• **The problem**
Your answer should be every line of the records that contains the word "operator", copied as it stands.

** Given data follows **

(** * Signals over an intrusive list: a shallow embedding

    The development follows the two layers of the repository.

    - [intrusive_list.h]: [list_element] and [list], as pointer surgery on a
      heap of [next]/[prev] records.
    - [signals.h] and its alternate version: connections, iteration tokens,
      the signal with its token stack, and emission, as an interpreter of the
      actions a callback (or the program holding the signal) can perform.

    Addresses are natural numbers.  An object that is not live has no entry
    in the store, and an access to it is undefined behaviour. *)

From stdpp Require Import gmap list fin_maps.

Abbreviation addr := nat (only parsing).

(** ** intrusive_list.h *)

(** [struct list_element { list_element *next; list_element *prev; }] *)
Record list_element := ListElement { next : addr; prev : addr }.

Abbreviation heap := (gmap nat list_element) (only parsing).

Definition set_next (v : addr) (e : list_element) : list_element :=
  {| next := v; prev := prev e |}.
Definition set_prev (v : addr) (e : list_element) : list_element :=
  {| next := next e; prev := v |}.

(** [a->next], [a->prev] as rvalues. *)
Definition load_next (h : heap) (a : addr) : option addr := next <$> h !! a.
Definition load_prev (h : heap) (a : addr) : option addr := prev <$> h !! a.

(** [a->next = v], [a->prev = v]. *)
Definition store_next (a v : addr) (h : heap) : option heap :=
  match h !! a with
  | Some _ => Some (alter (set_next v) a h)
  | None => None
  end.
Definition store_prev (a v : addr) (h : heap) : option heap :=
  match h !! a with
  | Some _ => Some (alter (set_prev v) a h)
  | None => None
  end.

(** [list_element::is_linked]: [next != this || prev != this]. *)
Definition is_linked (this : addr) (h : heap) : option bool :=
  n ← load_next h this;
  p ← load_prev h this;
  Some (negb (n =? this) || negb (p =? this)).

(** [list_element::list_element()]: [next = this; prev = this]. *)
Definition list_element_ctor (this : addr) (h : heap) : heap :=
  <[this := ListElement this this]> h.

(** [list_element::unlink]. *)
Definition unlink (this : addr) (h : heap) : option heap :=
  n ← load_next h this;
  p ← load_prev h this;
  h ← store_prev n p h;              (* next->prev = prev *)
  p ← load_prev h this;
  n ← load_next h this;
  h ← store_next p n h;              (* prev->next = next *)
  h ← store_next this this h;        (* next = this *)
  store_prev this this h.            (* prev = this *)

(** [list_element::~list_element()]: unlink, then the storage is gone. *)
Definition list_element_dtor (this : addr) (h : heap) : option heap :=
  h ← unlink this h;
  Some (delete this h).

(** The [list] object is its [fake_node]; a list is named by the address of
    that node.  Iterators are addresses of list elements. *)
Module list.

(** [list()]: [fake_node.next = &fake_node; fake_node.prev = &fake_node]
    after the node's own constructor. *)
Definition ctor (fake_node : addr) (h : heap) : option heap :=
  h ← Some (list_element_ctor fake_node h);
  h ← store_next fake_node fake_node h;
  store_prev fake_node fake_node h.

Definition push_back (fake_node node : addr) (h : heap) : option heap :=
  p ← load_prev h fake_node;
  h ← store_next p node h;           (* fake_node.prev->next = node *)
  p ← load_prev h fake_node;
  h ← store_prev node p h;           (* node->prev = fake_node.prev *)
  h ← store_next node fake_node h;   (* node->next = &fake_node *)
  store_prev fake_node node h.       (* fake_node.prev = node *)

Definition pop_back (fake_node : addr) (h : heap) : option heap :=
  p ← load_prev h fake_node;
  unlink p h.

Definition back (fake_node : addr) (h : heap) : option addr :=
  load_prev h fake_node.

Definition push_front (fake_node node : addr) (h : heap) : option heap :=
  n ← load_next h fake_node;
  h ← store_prev n node h;           (* fake_node.next->prev = node *)
  n ← load_next h fake_node;
  h ← store_next node n h;           (* node->next = fake_node.next *)
  h ← store_prev node fake_node h;   (* node->prev = &fake_node *)
  store_next fake_node node h.       (* fake_node.next = node *)

Definition pop_front (fake_node : addr) (h : heap) : option heap :=
  n ← load_next h fake_node;
  unlink n h.

Definition front (fake_node : addr) (h : heap) : option addr :=
  load_next h fake_node.

Definition empty (fake_node : addr) (h : heap) : option bool :=
  n ← load_next h fake_node;
  Some (n =? fake_node).

Definition begin (fake_node : addr) (h : heap) : option addr :=
  load_next h fake_node.

(** [end()] is the address of the sentinel; nothing is read. *)
Definition end_ (fake_node : addr) : addr := fake_node.

(** [non_const_transform(cur)]: [iterator(cur->prev->next)]. *)
Definition non_const_transform (cur : addr) (h : heap) : option addr :=
  p ← load_prev h cur;
  load_next h p.

Definition insert (pos node : addr) (h : heap) : option (addr * heap) :=
  pos ← non_const_transform pos h;
  p ← load_prev h pos;
  h ← store_next p node h;           (* pos->prev->next = node *)
  h ← store_next node pos h;         (* node->next = pos *)
  p ← load_prev h pos;
  h ← store_prev node p h;           (* node->prev = pos->prev *)
  h ← store_prev pos node h;         (* pos->prev = node *)
  Some (node, h).

Definition erase (pos : addr) (h : heap) : option (addr * heap) :=
  pos ← non_const_transform pos h;
  cur ← load_next h pos;             (* iterator cur = ++pos *)
  p ← load_prev h cur;
  h ← unlink p h;                    (* pos->prev->unlink() *)
  Some (cur, h).

(** [splice(pos, l, first, last)]; the list [l] is not used by the body. *)
Definition splice (pos first last : addr) (h : heap) : option heap :=
  if first =? last then Some h else
  pos ← non_const_transform pos h;
  first ← non_const_transform first h;
  last ← non_const_transform last h;
  p ← load_prev h pos;
  h ← store_next p first h;          (* pos->prev->next = first *)
  p ← load_prev h first;
  h ← store_next p last h;           (* first->prev->next = last *)
  p ← load_prev h last;
  h ← store_next p pos h;            (* last->prev->next = pos *)
  tmp ← load_prev h first;           (* tmp = first->prev *)
  p ← load_prev h pos;
  h ← store_prev first p h;          (* first->prev = pos->prev *)
  p ← load_prev h last;
  h ← store_prev pos p h;            (* pos->prev = last->prev *)
  store_prev last tmp h.             (* last->prev = tmp *)

(** [clear()]: [while (!empty()) pop_back();], one unit of fuel a turn. *)
Fixpoint clear (fuel : nat) (fake_node : addr) (h : heap) : option (option heap) :=
  match fuel with
  | 0 => Some None
  | S fuel =>
      match empty fake_node h with
      | None => None
      | Some true => Some (Some h)
      | Some false =>
          match pop_back fake_node h with
          | None => None
          | Some h => clear fuel fake_node h
          end
      end
  end.

(** [swap(node1, node2)].  Each [std::swap(a, b)] binds its two lvalues,
    reads both, then stores into [a] and into [b]. *)
Definition swap (node1 node2 : addr) (h : heap) : option heap :=
  a ← load_prev h node1;             (* swap(node1.prev, node2.prev) *)
  b ← load_prev h node2;
  h ← store_prev node1 b h;
  h ← store_prev node2 a h;
  p1 ← load_prev h node1;            (* swap(node1.prev->next, node2.prev->next) *)
  p2 ← load_prev h node2;
  a ← load_next h p1;
  b ← load_next h p2;
  h ← store_next p1 b h;
  h ← store_next p2 a h;
  a ← load_next h node1;             (* swap(node1.next, node2.next) *)
  b ← load_next h node2;
  h ← store_next node1 b h;
  h ← store_next node2 a h;
  n1 ← load_next h node1;            (* swap(node1.next->prev, node2.next->prev) *)
  n2 ← load_next h node2;
  a ← load_prev h n1;
  b ← load_prev h n2;
  h ← store_prev n1 b h;
  store_prev n2 a h.

(** [list(list &&cur_list) : list()]: a new list at [fake_node], then
    [swap(fake_node, cur_list.fake_node); cur_list.clear();]. *)
Definition move_ctor (fuel : nat) (fake_node cur_list : addr) (h : heap)
    : option (option heap) :=
  match h !! fake_node with
  | Some _ => None
  | None =>
      h ← ctor fake_node h;
      h ← swap fake_node cur_list h;
      clear fuel cur_list h
  end.

(** [list &operator=(list &&cur_list)]. *)
Definition move_assign (fuel : nat) (fake_node cur_list : addr) (h : heap)
    : option (option heap) :=
  if fake_node =? cur_list then Some (Some h) else
  h ← swap fake_node cur_list h;
  clear fuel cur_list h.

(** [~list()]: [clear()], then the sentinel's own destructor. *)
Definition dtor (fuel : nat) (fake_node : addr) (h : heap) : option (option heap) :=
  h ← clear fuel fake_node h;
  match h with
  | None => Some None
  | Some h => h ← list_element_dtor fake_node h; Some (Some h)
  end.

(** The iterator's [operator++()] and [operator--()]: the new [current]. *)
Definition iterator_incr (current : addr) (h : heap) : option addr :=
  load_next h current.
Definition iterator_decr (current : addr) (h : heap) : option addr :=
  load_prev h current.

** End of Given data **

• **Result of the task**
(** [list &operator=(list &&cur_list)]. *)
(** The iterator's [operator++()] and [operator--()]: the new [current]. *)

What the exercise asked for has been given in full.